Fiona se meció con suavidad, como si hubiera logrado distanciarse de lo que estaba pasando. Luxford se inclinó sobre ella y rozó con los labios su cabello color miel.

– Tengo miedo por él -dijo Fiona-. Le imagino solo. Aterido, hambriento, intentado ser valiente, sin dejar de preguntarse qué ha pasado y por qué. Recuerdo haber leído algo sobre un secuestro, en el que la víctima fue introducida en un ataúd y sepultada viva. Había que encontrarla antes de que se asfixiara por falta de aire. Tengo tanto miedo de que Leo haya sido… de que alguien pueda hacerle daño.

– No. -dijo Luxford.

– No entenderá lo que está pasando. Quiero hacer algo para ayudarle a comprender. Me siento tan inútil aquí sentada, esperando, sin poder hacer nada, mientras alguien retiene como rehén a todo mi mundo. No puedo soportar pensar en su terror. Y no puedo pensar en otra cosa.

Luxford se arrodilló junto a su silla. No era capaz de repetirle lo que le había dicho durante más de veinticuatro horas: «Vamos a recuperarle, Fiona.» Porque por primera vez no estaba seguro. Ni de que Leo saldría bien librado ni de nada. Experimentaba la sensación de estar caminando sobre una capa de hielo tan quebradiza que un paso precipitado les destruiría a todos.

Fiona se removió y se volvió para mirarle. Acarició su sien y apoyó la mano sobre su hombro.

– Sé que tú también estás sufriendo. Lo he sabido desde el primer momento, pero no quería comprenderlo porque deseaba culpar a alguien. Y ese alguien eras tú.

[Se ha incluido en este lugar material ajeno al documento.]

Definition cons_opt (p : list ascii) (o : option (list ascii * list ascii)) :
    option (list ascii * list ascii) :=
  match o with Some (s, rest) => Some (p ++ s, rest) | None => None end.

(** A string literal after its opening quote: its bytes and what follows. *)
Fixpoint parse_string (b : list ascii) : option (list ascii * list ascii) :=
  match b with
  | [] => None
  | c :: r =>
      let v := byte_val c in
      if v =? 34 then Some ([], r)
      else if v <? 32 then None
      else if v =? 92 then
        match r with
        | e :: r1 =>
            if byte_val e =? 117 then
              match r1 with
              | h1 :: h2 :: h3 :: h4 :: r5 =>
                  match hex4 h1 h2 h3 h4 with
                  | None => None
                  | Some u =>
                      if is_surrogate u then
                        match r5 with
                        | b1 :: u1 :: g1 :: g2 :: g3 :: g4 :: r6 =>
                            if (byte_val b1 =? 92) && (byte_val u1 =? 117) then
                              match hex4 g1 g2 g3 g4 with
                              | None => None
                              | Some u2 =>
                                  match pair_rune u u2 with
                                  | Some ru => cons_opt (encode_rune ru) (parse_string r6)
                                  | None => cons_opt replacement (parse_string r5)
                                  end
                              end
                            else cons_opt replacement (parse_string r5)
                        | _ => cons_opt replacement (parse_string r5)
                        end
                      else cons_opt (encode_rune u) (parse_string r5)
                  end
              | _ => None
              end
            else match unescape e with
                 | Some x => cons_opt [x] (parse_string r1)
                 | None => None
                 end
        | [] => None
        end
      else if v <? 128 then cons_opt [c] (parse_string r)
      else match rune_size b, r with
           | 2%nat, c1 :: r' => cons_opt [c; c1] (parse_string r')
           | 3%nat, c1 :: c2 :: r' => cons_opt [c; c1; c2] (parse_string r')
           | 4%nat, c1 :: c2 :: c3 :: r' => cons_opt [c; c1; c2; c3] (parse_string r')
           | _, _ => cons_opt replacement (parse_string r)
           end
  end.

Definition is_digit (c : ascii) : bool := in_range 48 57 c.

Fixpoint span_digits (b : list ascii) : list ascii * list ascii :=
  match b with
  | c :: r => if is_digit c then let '(d, rest) := span_digits r in (c :: d, rest) else ([], b)
  | [] => ([], [])
  end.

(** -?(0|[1-9][0-9]* )(\.[0-9]+)?([eE][+-]?[0-9]+)? *)
Definition parse_number (b : list ascii) : option (list ascii * list ascii) :=
  let '(sign, b) :=
    match b with c :: r => if byte_val c =? 45 then ([c], r) else ([], b) | [] => ([], []) end in
  match (match b with
         | c :: r => if byte_val c =? 48 then Some ([c], r)
                     else if is_digit c then Some (span_digits b) else None
         | [] => None
         end) with
  | None => None
  | Some (int, b) =>
      let frac :=
        match b with
        | c :: r =>
            if byte_val c =? 46 then
              match span_digits r with ([], _) => None | (d, rest) => Some (c :: d, rest) end
            else Some ([], b)
        | [] => Some ([], [])
        end in
      match frac with
      | None => None
      | Some (frac, b) =>
          match b with
          | c :: r =>
              if (byte_val c =? 101) || (byte_val c =? 69) then
                let '(es, r) :=
                  match r with
                  | s :: r' => if (byte_val s =? 43) || (byte_val s =? 45) then ([s], r') else ([], r)
                  | [] => ([], [])
                  end in
                match span_digits r with
                | ([], _) => None
                | (d, rest) => Some (sign ++ int ++ frac ++ c :: es ++ d, rest)
                end
              else Some (sign ++ int ++ frac, b)
          | [] => Some (sign ++ int ++ frac, [])
          end
      end
  end.

Fixpoint strip (p b : list ascii) : option (list ascii) :=
  match p, b with
  | [], _ => Some b
  | x :: p', y :: b' => if Ascii.eqb x y then strip p' b' else None
  | _, [] => None
  end.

– Me lo merezco. De no haber sido por mí, nada de esto habría sucedido.

– Cometiste una imprudencia hace once años, Dennis, pero no tienes la culpa de lo sucedido ahora. Eres una víctima tanto como Leo. Tanto como Charlotte y su madre. Lo sé.

La generosidad de su perdón fue como una garra que estrujara su corazón.

– He de decirte algo -confesó.

Los ojos tristes de Fiona le miraron.

– Lo que faltaba en el artículo del diario de hoy -concluyó ella-. Eve lo sabía. Cuéntamelo. Lo soportaré.

No lo soportaría. Había hablado de querer culpar a alguien, y hasta aquella tarde él había hecho lo mismo. Sólo que en su caso había culpado a Evelyn, utilizando su paranoia, su odio y su estupidez como motivos de la muerte de Charlotte y el secuestro de Leo. Ahora sabía, sin embargo, quién era el auténtico responsable. Y confesarlo a su mujer, después de lo que estaba sufriendo, la destruiría.

– Dímelo, Dennis.

Lo hizo. Empezó con lo poco que Eve Bowen había añadido al artículo del periódico, continuó con la interpretación efectuada por el inspector Lynley de la frase «tu primogénito», y concluyó verbalizando lo que había rumiado desde abandonar New Scotland Yard.

– Fiona, no conozco a ese tercer hijo. Nunca supe de su existencia hasta ahora. Pongo a Dios por testigo de que no sé quién es.

Fiona parecía confusa.

– Pero ¿cómo es posible que no sepas…? -Cuando comprendió lo que implicaba su ignorancia, volvió la cabeza-. ¿Tantas hubo, Dennis?

Luxford buscó una forma de explicarle cómo había sido antes de conocerla, lo que le había impulsado, los demonios que le habían azuzado.